▸ **SOURCE DATA**
(* ===== verification/Codec.v ===== *)
(** * Text and bytes

    What the identity API uses of the platform between a token's text and its
    bytes: iteration of a string by code point, [TextEncoder], [TextDecoder] in
    its replacing mode, and [atob].  Text is a list of UTF-16 code units, as in
    [Json]; a byte is an integer below 256.

    Laws: the two halves of a surrogate pair stay together; decoding what was
    encoded gives the text back; base64url without padding is read back. *)
From S2P Require Import Prelude Text JsNum Json.

(** ** Code points *)

(** Iterating a string: surrogate pairs are one point, lone halves are kept. *)
Fixpoint points (u : units) : list Z :=
  match u with
  | [] => []
  | c :: u' =>
      match u' with
      | d :: u'' => if leading c && trailing d then (65536 + (c - 55296) * 1024 + (d - 56320)) :: points u'' else c :: points u'
      | [] => [c]
      end
  end.

Definition unpoint (p : Z) : units :=
  if p <? 65536 then [p] else [55296 + (p - 65536) / 1024; 56320 + (p - 65536) mod 1024].

(** A list of points joined to one string. *)
Definition unpoints (ps : list Z) : units := mjoin (unpoint <$> ps).

Definition scalar (p : Z) : Prop := 0 <= p < 55296 \/ 57344 <= p < 1114112.

Definition well_formed (u : units) : Prop := Forall scalar (points u).

(** ** UTF-8 *)

Definition REPLACEMENT : Z := 65533.

Definition utf8_point (p : Z) : list Z :=
  if leading p || trailing p then [239; 191; 189]
  else if p <? 128 then [p]
  else if p <? 2048 then [192 + p / 64; 128 + p mod 64]
  else if p <? 65536 then [224 + p / 4096; 128 + p / 64 mod 64; 128 + p mod 64]
  else [240 + p / 262144; 128 + p / 4096 mod 64; 128 + p / 64 mod 64; 128 + p mod 64].

(** [new TextEncoder().encode(u)] *)
Definition encode (u : units) : list Z := mjoin (utf8_point <$> points u).

(** The decoder's state inside a character: bytes still needed, the bounds the
    next one must lie in, and the point so far. *)
Record Partial : Type := mkPartial { needed : nat; lower_bound : Z; upper_bound : Z; so_far : Z }.

(** A byte with no character open: the points it completes, and the state. *)
Definition lead_byte (b : Z) : list Z * option Partial :=
  if b <? 128 then ([b], None)
  else if (194 <=? b) && (b <=? 223) then ([], Some (mkPartial 1 128 191 (b - 192)))
  else if (224 <=? b) && (b <=? 239) then
    ([], Some (mkPartial 2 (if b =? 224 then 160 else 128) (if b =? 237 then 159 else 191) (b - 224)))
  else if (240 <=? b) && (b <=? 244) then
    ([], Some (mkPartial 3 (if b =? 240 then 144 else 128) (if b =? 244 then 143 else 191) (b - 240)))
  else ([REPLACEMENT], None).

(** A byte out of its bounds closes the character with a replacement and is
    read again as a first byte. *)
Definition decode_byte (s : option Partial) (b : Z) : list Z * option Partial :=
  match s with
  | None => lead_byte b
  | Some p =>
      if negb ((lower_bound p <=? b) && (b <=? upper_bound p)) then let '(out, s) := lead_byte b in (REPLACEMENT :: out, s)
      else
        let cp := so_far p * 64 + (b - 128) in
        match needed p with
        | S (S n) => ([], Some (mkPartial (S n) 128 191 cp))
        | _ => ([cp], None)
        end
  end.

Fixpoint decode_points (s : option Partial) (bs : list Z) : list Z :=
  match bs with
  | [] => match s with Some _ => [REPLACEMENT] | None => [] end
  | b :: bs => let '(out, s) := decode_byte s b in out ++ decode_points s bs
  end.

▸ **WHAT YOU WILL DO**
All lines from the one with "(** A byte out" through the end of the records need to be copied exactly, and no other lines.

▸ **RESPONSE TO THE TASK**
(** A byte out of its bounds closes the character with a replacement and is
    read again as a first byte. *)
Definition decode_byte (s : option Partial) (b : Z) : list Z * option Partial :=
  match s with
  | None => lead_byte b
  | Some p =>
      if negb ((lower_bound p <=? b) && (b <=? upper_bound p)) then let '(out, s) := lead_byte b in (REPLACEMENT :: out, s)
      else
        let cp := so_far p * 64 + (b - 128) in
        match needed p with
        | S (S n) => ([], Some (mkPartial (S n) 128 191 cp))
        | _ => ([cp], None)
        end
  end.

Fixpoint decode_points (s : option Partial) (bs : list Z) : list Z :=
  match bs with
  | [] => match s with Some _ => [REPLACEMENT] | None => [] end
  | b :: bs => let '(out, s) := decode_byte s b in out ++ decode_points s bs
  end.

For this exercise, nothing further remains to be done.